Only the lines with "every" in the entries below belong in the answer; please copy them.

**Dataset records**
* * * * *

Lemma async_phase_enough `{SetOrder} g colours_range ns decided w :
  simple_graph g → (∀ n, n ∈ ns → n ∈ nodes g) → (∀ u, u ∈ decided → u ∈ nodes g) →
  (∀ n, n ∈ ns → (length (neighbors g n) < palette_size colours_range)%nat) →
  scores_cover colours_range (colour_scores w) →
  settled g (colour w) decided →
  ∃ w', Async.decide_phase g colours_range ns w = Ok (tt, w')
        ∧ settled g (colour w') (ns ++ decided)
        ∧ scores_cover colours_range (colour_scores w').
Proof.
  intros Hg. revert decided w.
  induction ns as [|n ns IH]; intros decided w Hns Hdec Hsize Hcov Hs; simpl.
  - by exists w.
  - munfold. set (ncs := perceive_environment g n w).
    assert (set_minus (py_set (Some <$> colours_range)) ncs ≠ []) as Hfree.
    { apply free_colours_exist. unfold ncs. rewrite length_perceive. apply Hsize. left. }
    destruct (async_decide_returns g colours_range n ncs w Hfree Hcov) as [w1 Hstep].
    rewrite Hstep.
    apply async_decide_full in Hstep as (best & Hin & Hcase).
    rewrite decide_False in Hin by done.
    apply elem_of_set_minus in Hin as [(k & -> & Hk)%elem_of_py_set_palette Hout].
    assert (settled g (colour w1) (n :: decided) ∧ scores_cover colours_range (colour_scores w1))
      as [Hs1 Hcov1].
    { destruct Hcase as [[Heq ->]|(Hneq & v & Hv & ->)]; cbn.
      - split; [|done]. apply settled_keep; [done | by rewrite <- Heq | by rewrite <- Heq].
      - split; [|by apply scores_cover_insert].
        apply settled_change; [done | apply Hns; left | done..]. }
    destruct (IH (n :: decided) w1) as (w' & -> & Hs' & Hcov'); try done.
    + intros m Hm. apply Hns. by right.
    + intros u [->|Hu]%elem_of_cons; [apply Hns; left | by apply Hdec].
    + intros m Hm. apply Hsize. by right.
    + exists w'. split; [done|]. split; [|done].
      eapply settled_incl; [|exact Hs']. apply cons_app_incl.
Qed.

(** X8.  On a graph without self-loops, when the palette has more distinct
    colours than any node has neighbours and every palette colour has a
    score, the decisions of an iteration of the concurrent variant raise
    nothing and leave a proper colouring, whatever the colours before:
    every agent set, no conflict. *)
Theorem async_decisions_enough_colours `{SetOrder} g colours_range w :
  simple_graph g →
  (∀ n, n ∈ nodes g → (length (neighbors g n) < palette_size colours_range)%nat) →
  scores_cover colours_range (colour_scores w) →
  ∃ w', Async.decide_phase g colours_range (nodes g) w = Ok (tt, w')
        ∧ proper_colouring g (colour w') ∧ all_set g (colour w')
        ∧ count_conflicts g (colour w') = 0%nat.
Proof.
  intros Hg Hsize Hcov.
  destruct (async_phase_enough g colours_range (nodes g) [] w) as (w' & Hrun & Hs & _);
    try done.
  - intros u Hu. by apply not_elem_of_nil in Hu.
  - intros u Hu. by apply not_elem_of_nil in Hu.
  - exists w'. split; [done|]. rewrite app_nil_r in Hs.
    apply settled_all in Hs as [Hp Hset]. split; [done|]. split; [done|].
    by apply proper_no_conflicts.
Qed.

* * * * *

**TASK RESULT**
    colours than any node has neighbours and every palette colour has a
    every agent set, no conflict. *)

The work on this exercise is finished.